Die eingebildete und die wahre Krise

Von gefährlicher Sprache und falscher Regulierung

In den derzeitigen Medienbeiträgen fällt mir immer wieder auf, wie vielsagend und unzureichend zugleich unser sprachlicher Umgang mit den Herausforderungen unserer Gegenwart ist. Von Anfang an war scheinbar klar, dass es sich um eine Flüchtlingskatastrophe handelt und nicht um eine Herausforderung und Gelegenheit, Menschen in der Not zu helfen, Völker zusammenzubringen und demographische Ungleichmäßigkeiten auszugleichen. Angela Merkel muss man hier überraschend aus der Haftung nehmen, denn sie scheint mindestens anfänglich eine Fürsprecherin der Solidarität und des Optimismus gewesen zu sein. Ansonsten hört man im Zusammenhang mit Flüchtlingen nur von Katastrophe, Versagen und Krise.

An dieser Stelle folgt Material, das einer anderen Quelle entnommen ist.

(* ===== verification/SpliceTables.v ===== *)
(** * The tables of the splice muxer are read back by the tracker

    The PAT and the PMT that the muxer of [slate.rs] writes fit one packet
    each, carry their own CRC, and lead the tracker of [psi.rs] to the output
    program: its PIDs, its stream types and its PCR PID. *)
From Stdlib Require Import ZArith Lia.
From stdpp Require Import base numbers option.
From stdpp Require Import list.
From S2P Require Import Prelude Psi Pacing Splice SpliceSpec.
Open Scope Z_scope.

(** ** Program maps *)

Definition entry_ok (e : EsEntry) : Prop :=
  is_u8 (en_stream_type e) /\ Forall is_u8 (en_descriptors e).

Definition map_ok (map : ProgramMap) : Prop :=
  (forall e, pm_video map = Some e -> entry_ok e) /\ (forall e, pm_audio map = Some e -> entry_ok e).

Lemma pmt_entries_ok map : map_ok map -> Forall (fun e => entry_ok (snd e)) (pmt_entries map).
Proof.
  intros [Hv Ha]. unfold pmt_entries.
  destruct (pm_video map), (pm_audio map); cbn;
    each; cbn; auto.
Qed.

Lemma pmt_entries_length map : zlen (pmt_entries map) <= 2.
Proof. unfold pmt_entries. by destruct (pm_video map), (pm_audio map). Qed.

(** The decoder's view of one entry. *)
Definition entry_info (e : Role * EsEntry) : ElementaryStreamInfo :=
  mkElementaryStreamInfo (en_stream_type (snd e)) (output_pid (fst e)).

(** The descriptors an entry is written with. *)
Definition written_descriptors (keep : bool) (e : Role * EsEntry) : bytes :=
  if keep then en_descriptors (snd e) else [].

(** ** The section *)

Lemma zlen_pmt_entry keep e : zlen (pmt_entry keep e) = 5 + zlen (written_descriptors keep e).
Proof. destruct e as [role e]. unfold pmt_entry, written_descriptors. by autorewrite with relay. Qed.

Lemma length_bytes n : 0 <= n < 256 -> Z.land (Z.shiftr n 8) 0xff = 0 /\ Z.land n 0xff = n.
Proof.
  intros Hn. rewrite !land_ff, Z.shiftr_div_pow2 by lia. change (2 ^ 8) with 256.
  by rewrite Z.div_small, !Z.mod_small by lia.
Qed.

Lemma pmt_entry_eq keep role e :
  zlen (written_descriptors keep (role, e)) < 256 ->
  pmt_entry keep (role, e) =
  [en_stream_type e; Z.lor 0xe0 (Z.shiftr (output_pid role) 8); Z.land (output_pid role) 0xff; 0xf0;
   zlen (written_descriptors keep (role, e))] ++ written_descriptors keep (role, e).
Proof.
  intros Hl. unfold pmt_entry. fold (written_descriptors keep (role, e)).
  change (if keep then en_descriptors e else []) with (written_descriptors keep (role, e)).
  pose proof (zlen_nonneg (written_descriptors keep (role, e))).
  rewrite checked_Some by (unfold u16_max; lia). cbn [from_option id].
  by destruct (length_bytes (zlen (written_descriptors keep (role, e))) ltac:(lia)) as [-> ->].
Qed.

Wir alle kennen das Konzept von der selbsterfüllenden Prophezeiung: Was erwarten wir eigentlich von unserer eigenen Fähigkeit, eine Situation zu meistern, wenn wir die Situation schon zur Katastrophe erklären, bevor wir überhaupt angefangen haben, sie aktiv zu beeinflussen? Ich denke, dass es zu einfach ist, immer die Politik für ihr angebliches Versagen zu geißeln. Solche Situationen zu meistern, ist eine riesige Aufgabe. Die Aufgabe jedoch, die Deutschland vor 25 Jahren mit der Wiedervereinigung vor sich hatte, war um vieles komplexer und wirtschaftlich schwieriger, als die Situation, in der wir uns jetzt befinden. Und doch wäre anders als bei der jetzigen Herausforderung niemand auf die Idee gekommen, die historische Chance der Wiedervereinigung als Katastrophe bezeichnet. Die Gefühle vieler westlicher Mitbürger, die sich plötzlich von Ossis überrannt fühlten, waren im Übrigen dieselben wie heute.


"Das Kapital darf sich frei bewegen, die Menschen aber nicht"

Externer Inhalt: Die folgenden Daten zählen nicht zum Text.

Lemma forward_continues m segment role p map si si' m' segment' q :
  is_packet p -> byte_at p 0 = 0x47 -> packet_pid p <> NULL_PID -> packet_pid p <> PAT_PID ->
  keeps_cc m segment si -> cc_step si p = Some si' ->
  sg_map segment = Some map -> role_of map (packet_pid p) = Some role ->
  role_get (sg_role_started segment) role = true ->
  forward_packet m segment role p = (m', segment', q) ->
  continues_cc m m' q /\ cc_bounded m' /\ seg_cc m' segment' si'.
Proof.
  intros Hp H0 Hn Hpat (Hb & Ho & Hs & Hc) Hi Hm Hr Hst Hf.
  destruct (cc_step_spec _ _ _ Hi H0 Hn) as [-> Hlast].
  pose proof (forward_packet_spec _ _ _ _ _ _ _ Hp Hf) as Hq.
  pose proof (output_counter_spec _ _ _ _ _ _ Hc Hm Hr Hb Hlast) as Hoc.
  pose proof (output_counter_bound m segment role p) as Hcb.
  destruct (output_counter m segment role p) as [counter delta]. cbn [fst] in Hcb.
  destruct Hq as (Hq & (_ & _ & Hpc & Hmc) & Hoc' & ->). destruct Hoc as [Hcnt Hexp].
  split; [|split].
  - destruct (forwarded_good _ _ _ _ _ Hp H0 Hq) as (Hqp & Hq0 & _).
    apply (continues_one _ _ _ (output_pid role) counter); try done.
    + apply (fw_pid _ _ _ _ _ Hq).
    + apply output_pid_ne.
    + apply (fw_counter _ _ _ _ _ Hq).
    + intros s last Hso. rewrite (co_role _ _ Hso), (payload_flag _ _ _ _ _ Hq). apply Hexp.
    + intros s Hso. by apply (cc_out_role m m').
  - intros r c. rewrite Hoc', role_get_set. case_decide; [by intros [= <-]|apply Hb].
  - intros r d. cbn [sg_cc_delta set_roles sg_role_started sg_map]. rewrite Hoc', !role_get_set.
    case_decide as E; [subst r|].
    + intros [= <-]. split; [done|]. exists map, (packet_pid p), (packet_cc p).
      rewrite lookup_insert_eq. by rewrite Hcnt.
    + intros Hd. destruct (Hc r d Hd) as (Hst' & map' & pid & c & Hm' & Hr' & Hpat' & Hpc' & Hoo).
      split; [done|]. exists map', pid, c. repeat split; try done. rewrite lookup_insert_ne; [done|].
      intros <-. rewrite Hm in Hm'. injection Hm' as <-. congruence.
Qed.
(** The slate process that is started, with its countdown, is returned too. *)
Definition ensure_slate (env : Env) (d : SlateDriver) : SlateDriver * option (SlateKind * Z) :=
  match desired_slate d with
  | None => (d, None)
  | Some kind =>
      if bool_decide (dr_shown d = Some kind) then (d, None)
      else if match dr_last_slate_start d with
              | Some last => elapsed (env_now env) last <? SLATE_RESTART_INTERVAL
              | None => false
              end && bool_decide (dr_active d = None) && bool_decide (dr_incoming d = None) &&
              bool_decide (dr_shown d = None)
      then (d, None)
      else
        let d := set_slates (set_slate_start d (env_now env)) (dr_active d) (dr_incoming d) (Some kind) in
        let request := Some (kind, countdown env d) in
        match env_process env with
        | Some process =>
            let d := set_slates d (dr_active d) (Some (mkRunningSlate kind process)) (dr_shown d) in
            (set_muxer d (begin_pending (dr_muxer d)), request)
        | None =>
            let d := set_slates d (dr_active d) None (dr_shown d) in
            (set_muxer d (cancel_pending (dr_muxer d)), request)
        end
  end.

Definition on_active_read (d : SlateDriver) (read : result RingRead RingReadError) : SlateDriver * bytes :=
  match read with
  | Ok (Packets _ _ data) =>
      let '(muxer, out) := push_current (dr_muxer d) data in (set_muxer d muxer, out)
  | Ok (Lagged _ _ _) | Ok (GenerationBoundary _ _) => (d, [])
  | Ok (Closed _ _) | Err _ =>
      (set_slates d None (dr_incoming d)
         (if bool_decide (dr_incoming d = None) then None else dr_shown d), [])
  end.

Definition on_incoming_read (d : SlateDriver) (read : result RingRead RingReadError) : SlateDriver * bytes :=
  match read with
  | Ok (Packets _ _ data) =>
      let '(muxer, out, started) := push_pending (dr_muxer d) data in
      let d := set_muxer d muxer in
      (if started then set_slates d (dr_incoming d) None (dr_shown d) else d, out)
  | Ok (Lagged _ _ _) | Ok (GenerationBoundary _ _) => (d, [])
  | Ok (Closed _ _) | Err _ =>
      let d := set_muxer d (cancel_pending (dr_muxer d)) in
      (set_slates d (dr_active d) None (rs_kind <$> dr_active d), [])
  end.

Definition begin_splice (d : SlateDriver) (viewer : Z) : SlateDriver :=
  let d := set_slates d (dr_active d) None
    (if bool_decide (dr_active d = None) then None else rs_kind <$> dr_active d) in
  let d := set_muxer d (begin_pending (dr_muxer d)) in
  set_live d (Splicing viewer) (dr_retry d).
Lemma on_active_read_drives d read :
  driver_inv d -> is_Some (dr_active d) -> Forall is_u8 (event_bytes (EActive read)) ->
  drives d (fst (on_active_read d read)) (snd (on_active_read d read)) (reads_event d (EActive read)).
Proof.
  intros Hi Ha Hu. pose proof (drives_same d Hi) as Hsame. destruct Hi as [Hm Ht Hr Hp Hin Hl Hc Hsh Hf].
  assert (drives d (set_slates d None (dr_incoming d) (if bool_decide (dr_incoming d = None) then None else dr_shown d)) []
    Some) as Hclosed.
  { apply drives_none; [|done|].
    - split; driver.
      + destruct (Hl ltac:(done)) as [_ ->]. by case_match.
      + rewrite bool_decide_eq_false_2 by congruence. by apply Hsh.
    - intros r g r' [Fa Fl Fi Fs] [= <-]. split; driver. }
  destruct read as [[gen first data|gen skipped resume|prev gen|gen reason]|error]; try done.
  cbn [on_active_read event_bytes] in *. destruct (push_current (dr_muxer d) data) as [muxer out] eqn:E. cbn [fst snd].
  destruct (push_current_segments _ _ _ _ Hm Hu E) as [Hpe Hcu].
  pose proof (mux_op_ok (dr_muxer d) (PushCurrent data) Hm Hu) as Hg. cbn [mux_step] in Hg. rewrite E in Hg.
  apply (drives_one _ _ _ (PushCurrent data)); [|done|done|].
  - split; driver; rewrite ?Hpe in *; tauto.
  - intros r g r' [Fa Fl Fi Fs] He. cbn in He. apply bind_Some in He as (s & He & [= <-]).
    cbn [inputs_step]. rewrite (Fa Ha), He. cbn. eexists. split; [done|]. split; driver.
    destruct (Hl ltac:(done)) as [Hx _]. rewrite Hx in Ha. by destruct Ha.
Qed.
(* ===== verification/Sort.v ===== *)
(** * Sorting

    [slice::sort_by] and [sort_by_key]: a stable sort by insertion, and what
    determines its result. *)
From stdpp Require Import base numbers option.
From stdpp Require Import list sorting.

(** ** Sorting *)

(** [sort_by], a stable sort: each element goes before the first that it is
    strictly less than. *)
Section Sort.
Context {A : Type} (lt : A -> A -> bool).
Fixpoint insert_sorted (x : A) (l : list A) : list A :=
  match l with
  | [] => [x]
  | y :: l => if lt x y then x :: y :: l else y :: insert_sorted x l
  end.
Definition stable_sort (l : list A) : list A := fold_left (fun l x => insert_sorted x l) l [].
End Sort.

(** ** Sorting is determined by the elements *)

Section SortFacts.
Context {A : Type} (le : A -> A -> bool).
Context (le_total : forall x y, le x y = true \/ le y x = true).
Context (le_trans : forall x y z, le x y = true -> le y z = true -> le x z = true).

Let lt (x y : A) : bool := negb (le y x).
Let le_prop (x y : A) : Prop := le x y = true.

Lemma insert_sorted_perm x l : insert_sorted lt x l ≡ₚ x :: l.
Proof using.
  induction l as [|y l IH]; cbn; [done|]. case_match; [done|]. rewrite IH. apply Permutation_swap.
Qed.

Lemma insert_sorted_sorted x l : StronglySorted le_prop l -> StronglySorted le_prop (insert_sorted lt x l).
Proof using le_total le_trans.
  induction 1 as [|y l Hl IH Hy]; cbn; [by repeat constructor|]. unfold lt at 1.
  destruct (le y x) eqn:E; cbn.
  - constructor; [done|]. rewrite insert_sorted_perm. by constructor.
  - destruct (le_total y x) as [? | Hxy]; [congruence|]. constructor; [by constructor|]. constructor; [done|].
    eapply Forall_impl; [exact Hy|]. intros z Hz. by eapply le_trans.
Qed.

Lemma stable_sort_acc l acc :
  fold_left (fun l x => insert_sorted lt x l) l acc ≡ₚ l ++ acc /\
  (StronglySorted le_prop acc -> StronglySorted le_prop (fold_left (fun l x => insert_sorted lt x l) l acc)).
Proof using le_total le_trans.
  revert acc. induction l as [|x l IH]; intros acc; cbn [fold_left]; [done|].
  destruct (IH (insert_sorted lt x acc)) as [Hp Hs]. split.
  - rewrite Hp, insert_sorted_perm. by rewrite <- Permutation_middle.
  - intros Ha. by apply Hs, insert_sorted_sorted.
Qed.

Lemma stable_sort_unique (le_anti : forall x y, le x y = true -> le y x = true -> x = y) l l' :
  l ≡ₚ l' -> stable_sort lt l = stable_sort lt l'.
Proof using le_total le_trans.
  intros Hp. destruct (stable_sort_acc l []) as [P1 S1], (stable_sort_acc l' []) as [P2 S2].
  unfold stable_sort. assert (AntiSymm (=) le_prop) as Ha by (intros x y; apply le_anti).
  apply (StronglySorted_unique le_prop); [apply S1; constructor|apply S2; constructor|].
  rewrite P1, P2, !app_nil_r. done.
Qed.
End SortFacts.

(** Sorting commutes with a map that keeps the comparison. *)
Lemma stable_sort_map {A B} (f : A -> B) (lt : A -> A -> bool) (lt' : B -> B -> bool) l :
  (forall x y, lt x y = lt' (f x) (f y)) -> List.map f (stable_sort lt l) = stable_sort lt' (List.map f l).
Proof.
  intros Hlt. unfold stable_sort.
  assert (forall x acc, List.map f (insert_sorted lt x acc) = insert_sorted lt' (f x) (List.map f acc)) as Hins.
  { intros x acc. induction acc as [|y acc IH]; cbn; [done|]. rewrite <- Hlt. case_match; cbn; [done|]. by rewrite IH. }
  assert (forall acc, List.map f (fold_left (fun l x => insert_sorted lt x l) l acc) =
    fold_left (fun l x => insert_sorted lt' x l) (List.map f l) (List.map f acc)) as H; [|apply (H [])].
  induction l as [|x l IH]; intros acc; cbn; [done|]. by rewrite IH, Hins.
Qed.

(** Whatever the comparison, sorting keeps the elements. *)
Lemma stable_sort_perm {A} (lt : A -> A -> bool) l : stable_sort lt l ≡ₚ l.
Proof.
  assert (forall x acc, Sort.insert_sorted lt x acc ≡ₚ x :: acc) as Hins.
  { intros x acc. induction acc as [|y acc IH]; cbn; [done|]. case_match; [done|]. rewrite IH. apply perm_swap. }
  unfold stable_sort. assert (forall acc, fold_left (fun l x => Sort.insert_sorted lt x l) l acc ≡ₚ l ++ acc) as H; [|by rewrite H, app_nil_r].
  induction l as [|x l IH]; intros acc; cbn; [done|]. by rewrite IH, Hins, <- Permutation_middle.
Qed.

Wir müssen mit der Beschreibung und Benennung von Phänomenen vorsichtig sein, schon um unsere eigene Einflussnahme auf sie nicht zu gefährden. Ähnliches gilt für die sprachlichen Bilder, die wir den fliehenden Menschengruppen zuschreiben. Sind es Schwärme, wie wir sie von blutsaugenden Moskitos und alles fressenden Heuschrecken kennen? Sind es Wellen, die uns wie Tsunamis zu überfluten drohen? Sind es Flüchtlingsströme, die mit naturgesetzlicher Zwangsläufigkeit daherkommen und nun mit Mauern, Zäunen und Grenzen umzuleiten und einzudämmen sind? Es ist kein Wunder, wenn sich viele Leute, die zu den Phänomenen eben nur Zugang über die Medien haben, verunsichert fühlen, wenn eben diese Medien mit solchen bedrohlichen sprachlichen Bildern berichten.

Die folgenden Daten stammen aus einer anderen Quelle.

(** What a buffer adds to the line, when it is within the limits. *)
Lemma read_line_step n available reader line read :
  available <> [] -> 0 <= read ->
  read_line limits n (Ok available :: reader) line read =
    let chunk := fst (cut_line available) in
    if negb (zlen line + zlen chunk <=? max_line_bytes limits)
    then Err (LineTooLong (n + 1) (max_line_bytes limits))
    else if negb (read + zlen chunk <=? max_input_bytes limits) then Err (InputTooLarge (max_input_bytes limits))
    else if bool_decide (last chunk = Some 10)
    then Ok (Some (line ++ chunk),
             if bool_decide (snd (cut_line available) = []) then reader else Ok (snd (cut_line available)) :: reader,
             read + zlen chunk)
    else read_line limits n reader (line ++ chunk) (read + zlen chunk).
Proof using Hlimits.
  intros Hb Hr. destruct Hlimits as (Hmi & Hml & _). cbn [read_line]. rewrite (bool_decide_eq_false_2 _ Hb).
  destruct (line_take_cut available) as (Hk & Ht & Hd). rewrite Ht, Hd, Hk. cbn zeta. unfold sat_add.
  pose proof (zlen_nonneg line). pose proof (zlen_nonneg (fst (cut_line available))) as Hf.
  assert (zlen available = zlen (fst (cut_line available)) + zlen (snd (cut_line available))) as Hav.
  { by rewrite <- zlen_app, cut_line_app. }
  set (chunk := fst (cut_line available)) in *.
  replace (max_line_bytes limits <? u64_max `min` (zlen line + zlen chunk))
    with (negb (zlen line + zlen chunk <=? max_line_bytes limits)) by lia.
  destruct (zlen line + zlen chunk <=? max_line_bytes limits); [cbn [negb]|done].
  replace (max_input_bytes limits <? u64_max `min` (read + zlen chunk))
    with (negb (read + zlen chunk <=? max_input_bytes limits)) by lia.
  destruct (read + zlen chunk <=? max_input_bytes limits) eqn:E; [cbn [negb]|done].
  replace (u64_max `min` (read + zlen chunk)) with (read + zlen chunk) by lia.
  destruct (snd (cut_line available)) as [|x rest]; [rewrite zlen_nil in Hav|rewrite zlen_cons in Hav; pose proof (zlen_nonneg rest)].
  - by rewrite (proj2 (Z.eqb_eq _ _)) by lia.
  - by rewrite (proj2 (Z.eqb_neq _ _)) by lia.
Qed.

(** Reading a line depends on the contents only: it gives the first line when
    that is within the limits, and fails otherwise. *)
Lemma read_line_spec n reader line read :
  reads_all reader -> 10 ∉ line -> zlen line <= max_line_bytes limits ->
  0 <= read <= max_input_bytes limits ->
  let '(first, rest) := cut_line (line ++ contents reader) in
  let read' := read + zlen first - zlen line in
  if bool_decide (first = []) then read_line limits n reader line read = Ok (None, [], read) /\ reader = []
  else if (zlen first <=? max_line_bytes limits) && (read' <=? max_input_bytes limits) then
    exists reader', read_line limits n reader line read = Ok (Some first, reader', read') /\
      reads_all reader' /\ contents reader' = rest
  else exists e, read_line limits n reader line read = Err e /\ is_limit_error e.
Proof using Hlimits.
  intros Hr. revert line read. induction Hr as [|buffer reader Hb Hr IH]; intros line read Hline Hlen Hread.
  - change (contents []) with (@nil Z). rewrite cut_line_prefix by done. cbn. rewrite app_nil_r.
    unfold line_end. case_bool_decide; [done|].
    replace (read + zlen line - zlen line) with read by lia.
    rewrite !(proj2 (Z.leb_le _ _)) by lia. cbn. exists []. split; [done|]. split; [constructor|done].
  - destruct buffer as [available|]; [|done].
    change (contents (Ok available :: reader)) with (available ++ contents reader).
    rewrite cut_line_prefix by done. rewrite read_line_step by (done || lia). cbn zeta.
    destruct (decide (last (fst (cut_line available)) = Some 10)) as [Hlast | Hopen].
    + rewrite (cut_line_closed _ (contents reader) Hlast). cbn [fst snd].
      pose proof (cut_line_nonempty _ Hb). rewrite bool_decide_eq_false_2 by (destruct line, (fst (cut_line available)); done).
      rewrite zlen_app, (bool_decide_eq_true_2 _ Hlast).
      replace (read + (zlen line + zlen (fst (cut_line available))) - zlen line) with (read + zlen (fst (cut_line available))) by lia.
      destruct (zlen line + _ <=? _); cbn [negb andb]; [|by eexists].
      destruct (read + _ <=? _); cbn [negb]; [|by eexists].
      eexists. split; [done|]. case_bool_decide as E; [by rewrite E|]. by split; [constructor|].
    + destruct (cut_line_open _ Hopen) as [Hcut H10]. rewrite (bool_decide_eq_false_2 _ Hopen), Hcut. cbn [fst snd].
      rewrite (cut_line_prefix available) by done. cbn [fst snd].
      specialize (IH (line ++ available) (read + zlen available)).
      rewrite cut_line_prefix in IH by (rewrite not_elem_of_app; done). rewrite <- app_assoc, !zlen_app in *.
      pose proof (zlen_nonneg (fst (cut_line (contents reader)))). pose proof (zlen_nonneg available).
      rewrite bool_decide_eq_false_2 in * by (destruct line; [by destruct available|done]).
      destruct (zlen line + zlen available <=? max_line_bytes limits) eqn:E1; cbn [negb].
      2:{ rewrite (proj2 (Z.leb_gt _ _)) by lia. cbn. by eexists. }
      destruct (read + zlen available <=? max_input_bytes limits) eqn:E2; cbn [negb].
      2:{ rewrite (proj2 (Z.leb_gt (_ + _ - _) _)) by lia. rewrite andb_false_r. by eexists. }
      match type of IH with context [?x - (zlen line + zlen available)] =>
        replace (x - (zlen line + zlen available)) with
          (read + (zlen line + (zlen available + zlen (fst (cut_line (contents reader))))) - zlen line) in IH by lia
      end.
      apply IH; [|lia|lia]. rewrite not_elem_of_app. done.
Qed.
End ReadLine.

(** ** Chunking *)

Section Loop.
Context (limits : ParseLimits) (Hlimits : limits_ok limits).

Lemma next_line_spec reader :
  reads_all (lr_inner reader) -> 0 <= lr_bytes_read reader <= max_input_bytes limits ->
  let '(first, rest) := cut_line (contents (lr_inner reader)) in
  let number := lr_line_number reader + 1 in
  let read := lr_bytes_read reader + zlen first in
  if bool_decide (first = []) then
    next_line limits reader = Ok (None, mkLineReader [] (lr_bytes_read reader) (lr_line_number reader))
  else if (zlen first <=? max_line_bytes limits) && (read <=? max_input_bytes limits) then
    match from_utf8 (strip_newline first) with
    | None => next_line limits reader = Err (InvalidUtf8 number)
    | Some line =>
        exists inner, next_line limits reader = Ok (Some (number, line), mkLineReader inner read number) /\
          reads_all inner /\ contents inner = rest
    end
  else exists e, next_line limits reader = Err e /\ is_limit_error e.
Proof using Hlimits.
  intros Hr Hb. unfold next_line.
  pose proof (read_line_spec limits Hlimits (lr_line_number reader) (lr_inner reader) [] (lr_bytes_read reader)
    Hr (not_elem_of_nil _)) as H.
  destruct Hlimits as (_ & Hml & _). rewrite zlen_nil in H. specialize (H (proj1 Hml) Hb). cbn [app] in H.
  destruct (cut_line (contents (lr_inner reader))) as [first rest]. rewrite Z.sub_0_r in H.
  case_bool_decide; [by destruct H as [-> _]|].
  destruct ((zlen first <=? _) && _).
  - destruct H as (inner & -> & Hi & Hc). destruct (from_utf8 _); [|done]. by exists inner.
  - destruct H as (e & -> & He). by exists e.
Qed.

Aber die Bilder von Strömen, Wellen und Grenzen haben auch noch eine andere Relevanz. Herfried Münkler, der streitbare Politiktheoretiker der Humboldt-Universität, sagt im neuen Philosophie Magazin*:

"Es scheint mir eine grundsätzliche Frage, ob wir Ordnungen über Grenzen oder über Ströme denken - Ströme von Menschen, Kapital, Informationen und Gütern." (Münkler, S. 29)

Dem Gedanken des Lenkens von Strömen läge die uralte Idee zugrunde, dass unser Wohlstand zunimmt, wenn wir Zugang zu diesen Strömen bekommen. Überall auf der Welt kann man sehen, wie sich Menschen stets an Flussübergängen (sogenannten Furten, siehe Frankfurt, Erfurt oder Klagenfurt) oder an Meeresbuchten niederließen. Einfach nur, damit sie Zugang zu den Strömen erlangen und selbst Teil von Strömen werden können.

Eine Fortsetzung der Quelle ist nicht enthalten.